Robust oil prices and major upcoming projects would boost the global oil and gas sector earnings by five to six per cent in 2015.

However, the sector faces increasing capital intensity and execution risks as it shifts from traditional to more costly and complex oil and gas resources, says Moody's Investors Service in a report on Thursday.

The report, titled: "Global Integrated Oil and Gas Industry: Crude Prices Bolster Oil Majors with New Production Capacity Coming On-stream," said although oil prices had recently retreated, it was still expected to remain relatively strong.

“…a string of major projects are due to come on stream and ramp up in 2015-16, which will deliver volume and cash flow growth,” Thomas Coleman, Moody's Senior Vice President, said.

"However, companies still face production growth challenges because of the sheer volume that companies must replace and the shift to resource developments in harder to drill areas," he said.

The industry's shift to more costly and complex developments like deepwater and pre-salt projects, heavy oil and synthetic crudes, large integrated liquefied natural gas projects and unconventional shale, reflects the companies’ exclusion from many of the most attractive oil provinces.
Sector operating and capital costs have also increased dramatically over the past few years, pressuring capital returns, despite fairly robust upstream profits and relatively stable unit cash margins.

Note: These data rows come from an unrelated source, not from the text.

(** An attempt that returns a session leaves its driver and its browser
    open and returns them in the session. *)
Lemma login_attempt_success (account : Account) (proxy : option Proxy)
    (cur : Z) (s s' : St) (sd : Session) :
  login_attempt config account proxy cur s = (Ret (Some sd), s') ->
  exists p b t,
    s_playwright sd = Some p /\ s_browser sd = Some b /\
    s_account sd = account /\ s_proxy sd = proxy /\
    trace s' = trace s ++ t /\
    (forall l,
       live_drivers (fold_left track t l) = p :: live_drivers l /\
       live_browsers (fold_left track t l) = b :: live_browsers l) /\
    last t = Some (ELog Success (LoginSucceeded (email account) proxy)).
Proof.
  unfold login_attempt, setup_browser, login_steps, login_except.
  unfold_monad. cbn [world trace].
  explore_attempt.
  all: intros H; try discriminate H.
  injection H as <- <-.
  eexists _, _, _. repeat (split; [reflexivity|]).
  cbn [trace]. split; [rewrite <- !app_assoc; simpl; reflexivity|].
  split; [intros l; simpl; auto|reflexivity].
Qed.

(** An attempt raises only when a release raised: everything else is
    caught by its handler. *)
Lemma login_attempt_raise (account : Account) (proxy : option Proxy)
    (cur : Z) (s s' : St) (e : exn) :
  login_attempt config account proxy cur s = (Exc e, s') ->
  exists t ev,
    trace s' = trace s ++ t /\ last t = Some ev /\ is_failed_release e ev.
Proof.
  unfold login_attempt, setup_browser, login_steps, login_except.
  unfold_monad. cbn [world trace].
  explore_attempt.
  all: intros H; try discriminate H.
  all: apply pair_equal_spec in H as [He Hs]; injection He as <-; subst s'.
  all: eexists _, _; cbn [trace];
    (split; [rewrite <- !app_assoc; simpl; reflexivity|]);
    (split; [reflexivity|]);
    first [ left; eexists; reflexivity | right; eexists; reflexivity ].
Qed.

(** When [login] ends with a session or an exception, its last attempt
    ended so. *)
Lemma login_loop_last_attempt (account : Account) (proxy : option Proxy)
    (fuel : nat) :
  forall cur s o s',
    login_loop config fuel account proxy cur s = (o, s') ->
    match o with
    | Ret (Some _) | Exc _ =>
        exists cur' s0 t0,
          trace s0 = trace s ++ t0 /\
          login_attempt config account proxy cur' s0 = (o, s')
    | _ => True
    end.
Proof.
  induction fuel as [|fuel IH]; intros cur s o s' Hrun; simpl in Hrun.
  - now injection Hrun as <- <-.
  - destruct (cur <=? max_login_attempts config).
    + unfold bind in Hrun.
      destruct (login_attempt_emits config account proxy cur s)
        as (t1 & Ht1 & _).
      destruct (login_attempt config account proxy cur s)
        as [[[sd|]|e|] s1] eqn:Hatt; simpl in Ht1.
      * injection Hrun as <- <-. exists cur, s, []. rewrite app_nil_r. auto.
      * specialize (IH _ _ _ _ Hrun).
        destruct o as [[sd|]|e|]; auto;
          destruct IH as (cur' & s0 & t0 & Ht0 & Hlast);
          exists cur', s0, (t1 ++ t0);
          (split; [now rewrite Ht0, Ht1, <- app_assoc|exact Hlast]).
      * injection Hrun as <- <-. exists cur, s, []. rewrite app_nil_r. auto.
      * now injection Hrun as <- <-.
    + unfold_monad. now injection Hrun as <- <-.
Qed.

Lemma last_app_some {A} (l1 l2 : list A) (x : A) :
  last l2 = Some x -> last (l1 ++ l2) = Some x.
Proof.
  intros Hl. destruct l2 as [|y l2]; [discriminate|].
  rewrite last_app. now rewrite Hl.
Qed.

(** A session returned by [login] is for the account and the proxy of the
    call, and its driver and its browser are those of the last attempt,
    which started them and released neither. *)
Theorem login_session_open (account : Account) (proxy : option Proxy)
    (s s' : St) (sd : Session) :
  login config account proxy s = (Ret (Some sd), s') ->
  exists p b t0 t,
    s_playwright sd = Some p /\ s_browser sd = Some b /\
    s_account sd = account /\ s_proxy sd = proxy /\
    trace s' = trace s ++ t0 ++ t /\
    (forall l,
       live_drivers (fold_left track t l) = p :: live_drivers l /\
       live_browsers (fold_left track t l) = b :: live_browsers l) /\
    last t = Some (ELog Success (LoginSucceeded (email account) proxy)).
Proof.
  intros Hrun. apply login_loop_last_attempt in Hrun.
  destruct Hrun as (cur' & s0 & t0 & Ht0 & Hatt).
  destruct (login_attempt_success _ _ _ _ _ _ Hatt)
    as (p & b & t & Hp & Hb & Ha & Hx & Ht & Hlive & Hlast).
  exists p, b, t0, t. rewrite Ht, Ht0, <- app_assoc. auto 10.
Qed.

(** No exception of the page, the solver or the setup leaves [login]: when
    [login] raises, the last thing it did was a release that raised. *)
Theorem login_raises_only_on_release (account : Account)
    (proxy : option Proxy) (s s' : St) (e : exn) :
  login config account proxy s = (Exc e, s') ->
  exists t ev,
    trace s' = trace s ++ t /\ last t = Some ev /\ is_failed_release e ev.
Proof.
  intros Hrun. apply login_loop_last_attempt in Hrun.
  destruct Hrun as (cur' & s0 & t0 & Ht0 & Hatt).
  destruct (login_attempt_raise _ _ _ _ _ _ Hatt) as (t & ev & Ht & Hlast & Hev).
  exists (t0 ++ t), ev. rewrite Ht, Ht0, <- app_assoc.
  auto using last_app_some.
Qed.

(** When [setup_browser] raises, the attempt releases nothing, whatever the
    setup had started: the locals of the handler are still [None]. *)
Theorem failed_setup_releases_nothing (account : Account)
    (proxy : option Proxy) (cur : Z) (s s1 : St) (e : exn) :
  setup_browser config proxy
    (snd (log Info (LoginAttempt (email account) cur
                      (max_login_attempts config)) s)) = (Exc e, s1) ->
  login_attempt config account proxy cur s
  = (Ret None,
     {| world := world s1;
        trace := trace s1 ++ [ELog Error (LoginError (email account) e)] |}) /\
  exists t,
    trace s1 = trace s ++ t /\
    browser_closes (t ++ [ELog Error (LoginError (email account) e)]) = 0%nat /\
    driver_stops (t ++ [ELog Error (LoginError (email account) e)]) = 0%nat.
Proof.
  intros Hsetup. split.
  - unfold login_attempt, login_except.
    unfold bind at 1, log at 1, emit at 1.
    unfold log, emit in Hsetup. cbn [snd] in Hsetup.
    unfold bind at 1, try_except at 1, bind at 1. rewrite Hsetup.
    reflexivity.
  - assert (Hem : emits not_release
                    (log Info (LoginAttempt (email account) cur
                                 (max_login_attempts config)) ;;
                     setup_browser config proxy)).
    { unfold setup_browser. compose_emits. }
    destruct (Hem s) as (t & Ht & Hp).
    unfold bind at 1 in Ht.
    change (log Info (LoginAttempt (email account) cur
                        (max_login_attempts config)) s)
      with (Ret tt, snd (log Info (LoginAttempt (email account) cur
                                     (max_login_attempts config)) s)) in Ht.
    cbv iota beta in Ht. rewrite Hsetup in Ht. simpl in Ht.
    exists t. split; [exact Ht|].
    unfold browser_closes, driver_stops. rewrite !count_app. simpl.
    rewrite (count_outside not_release is_browser_close t),
      (count_outside not_release is_driver_stop t); auto.
    + intros ev [_ H]%andb_prop. now destruct (is_driver_stop ev).
    + intros ev [H _]%andb_prop. now destruct (is_browser_close ev).
Qed.

End LoginFacts.

(** ** Engagement under any collaborator *)

Section VideosFacts.

Context {env : Collaborators}.
Variable config : BotConfig.
Variable comments : list pystr.

Lemma emits_bind_yields {A B} (P : Event -> bool) (Q : A -> Prop) (m : M A)
    (k : A -> M B) :
  emits P m -> yields Q m -> (forall a, Q a -> emits P (k a)) ->
  emits P (bind m k).
Proof.
  intros Hm Hq Hk s. unfold bind. destruct (Hm s) as (t1 & Ht1 & Hp1).
  specialize (Hq s).
  destruct (m s) as [[a|e|] s']; simpl in *; eauto.
  destruct (Hk a (Hq a eq_refl) s') as (t2 & Ht2 & Hp2).
  exists (t1 ++ t2). rewrite Ht2, Ht1, app_assoc, forallb_app, Hp1, Hp2. auto.
Qed.

(** [random.choice] returns an element of the pool. *)
Lemma yields_random_choice (pool : list pystr) :
  yields (fun text => text ∈ pool) (random_choice pool).
Proof.
  intros s a. destruct pool as [|x pool]; [discriminate|].
  unfold random_choice, bind, rand, ret.
  destruct (draw (world s)) as [i w']. cbn [fst].
  set (n := (N.to_nat i mod length (x :: pool))%nat).
  assert (Hn : (n < length (x :: pool))%nat)
    by (apply Nat.mod_upper_bound; discriminate).
  clearbody n. intros [= <-]. apply list_elem_of_In.
  exact (nth_In (x :: pool) x Hn).
Qed.

(** [random.randint] returns a number of the range. *)
Lemma yields_randint (a b : Z) :
  yields (fun clicks => a <= clicks <= b) (randint a b).
Proof.
  intros s z. unfold randint.
  destruct (b <? a) eqn:Hba; [discriminate|]. apply Z.ltb_ge in Hba.
  unfold bind, rand, ret. destruct (draw (world s)) as [i w']. cbn [fst].
  intros [= <-].
  pose proof (Z.mod_pos_bound (Z.of_N i) (b - a + 1) ltac:(lia)). lia.
Qed.

Lemma random_choice_emits (P : Event -> bool) (pool : list pystr) :
  emits P (random_choice pool).
Proof. unfold random_choice. compose_emits. Qed.

Lemma randint_emits (P : Event -> bool) (a b : Z) : emits P (randint a b).
Proof. unfold randint. compose_emits. Qed.

Lemma comment_and_reply_moderate (sd : Session) (cycle : Z) (lo hi : Z) :
  emits (moderate comments lo hi) (comment_and_reply comments sd cycle).
Proof.
  unfold comment_and_reply, sleep_random, take_screenshot. cbv zeta.
  do 4 (apply emits_bind; [compose_emits|intros _]).
  apply (emits_bind_yields _ _ _ _ (random_choice_emits _ _)
           (yields_random_choice comments)).
  intros comment_text Hc.
  apply emits_bind.
  { unfold _post_comment. apply emits_try; [|intros e; compose_emits].
    apply emits_call. intros r. unfold moderate. simpl.
    now rewrite bool_decide_eq_true_2. }
  intros comment_success.
  do 4 (apply emits_bind; [compose_emits|intros _]).
  apply (emits_bind_yields _ _ _ _ (random_choice_emits _ _)
           (yields_random_choice comments)).
  intros reply_text Hr.
  apply emits_bind.
  { unfold _reply_to_comment. apply emits_try; [|intros e; compose_emits].
    apply emits_call. intros r. unfold moderate. simpl.
    now rewrite bool_decide_eq_true_2. }
  intros reply_success. compose_emits.
Qed.

Lemma cycle_body_moderate (sd : Session) (cycle : Z) :
  emits (moderate comments (min_next_clicks config) (max_next_clicks config))
    (cycle_body config comments sd cycle).
Proof.
  unfold cycle_body. apply emits_bind.
  { unfold cycle_until_comments, take_screenshot, _open_first_video,
      _open_comments, sleep_random. cbv zeta. compose_emits. }
  intros opened. unfold cycle_after_comments. apply emits_bind.
  { destruct opened; [apply comment_and_reply_moderate|compose_emits]. }
  intros _.
  apply (emits_bind_yields _ _ _ _ (randint_emits _ _ _)
           (yields_randint _ _)).
  intros clicks Hclicks.
  apply emits_bind; [compose_emits|intros _].
  apply emits_bind; [|intros _; unfold sleep_random; compose_emits].
  unfold _click_next_button. apply emits_try; [|intros e; compose_emits].
  apply emits_call. intros r. unfold moderate. simpl.
  apply andb_true_intro. split; [apply Z.leb_le|apply Z.leb_le]; lia.
Qed.

Lemma run_cycles_moderate (sd : Session) (cycles : list Z) :
  emits (moderate comments (min_next_clicks config) (max_next_clicks config))
    (run_cycles config comments sd cycles).
Proof.
  induction cycles as [|c cycles IH]; simpl; [apply emits_ret|].
  apply emits_bind; [apply cycle_body_moderate|intros _; exact IH].
Qed.

(** Whatever the collaborator does, [process_videos] posts and replies only
    with texts of the comment pool, and asks [_click_next_button] only for a
    number of clicks between [min_next_clicks] and [max_next_clicks]. *)
Theorem process_videos_moderate (sd : Session) (s : St) :
  exists t,
    trace (snd (process_videos config comments sd s)) = trace s ++ t /\
    (forall page text r,
       In (ECall (PostCommentProbe page text) r) t \/
       In (ECall (ReplyProbe page text) r) t ->
       In text comments) /\
    (forall page clicks r,
       In (ECall (ClickNextProbe page clicks) r) t ->
       min_next_clicks config <= clicks <= max_next_clicks config).
Proof.
  assert (Hem : emits (moderate comments (min_next_clicks config)
                         (max_next_clicks config))
                  (process_videos config comments sd)).
  { unfold process_videos. apply emits_try; [|intros e; compose_emits].
    apply emits_bind; [compose_emits|intros _].
    apply emits_bind; [apply run_cycles_moderate|intros _].
    compose_emits. }
  destruct (Hem s) as (t & Ht & Hp). exists t. split; [exact Ht|].
  rewrite forallb_forall in Hp. split.
  - intros page text r [Hin|Hin]; apply Hp in Hin;
      unfold moderate in Hin; simpl in Hin;
      apply andb_prop in Hin as [Hin _];
      apply bool_decide_eq_true_1 in Hin; now apply list_elem_of_In.
  - intros page clicks r Hin. apply Hp in Hin.
    unfold moderate in Hin. simpl in Hin.
    apply andb_prop in Hin as [Hlo Hhi].
    apply Z.leb_le in Hlo. apply Z.leb_le in Hhi. lia.
Qed.

Lemma adds_zero {A} (N P : Event -> bool) (m : M A) :
  (forall ev, N ev = true -> P ev = false) -> emits N m -> adds P 0 m.
Proof.
  intros Hnp Hm s. destruct (Hm s) as (t & Ht & Hn). exists t.
  rewrite (count_outside N P t Hnp Hn). auto.
Qed.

Rising unit costs reflect increasing project complexity, longer cycle times and higher maintenance and safety requirements, as well as sector inflation in the face of rising oil prices and labour and equipment shortages.

However, with the completion of numerous large upstream projects, the capital spending cycle is turning.

Consequently, the trend in sector negative free cash flows and rising debt levels should moderate from 2015 through late 2016.

The report said many of the leading integrated companies were taking a pause from long-cycle investments to focus on more capital efficiency and shareholder rewards.

This could slow down sector growth even if investor returns ultimately improved, it said.

Integrated oil companies also face heightened political risk, with major regional conflicts ongoing in the Middle East and in Ukraine.

However, the integrated companies generally have scale and good geographic diversification to help offset the political risk. As a result, Moody's sees the conflicts primarily affecting long-term growth opportunities rather than near-term cash flow and production, said the report.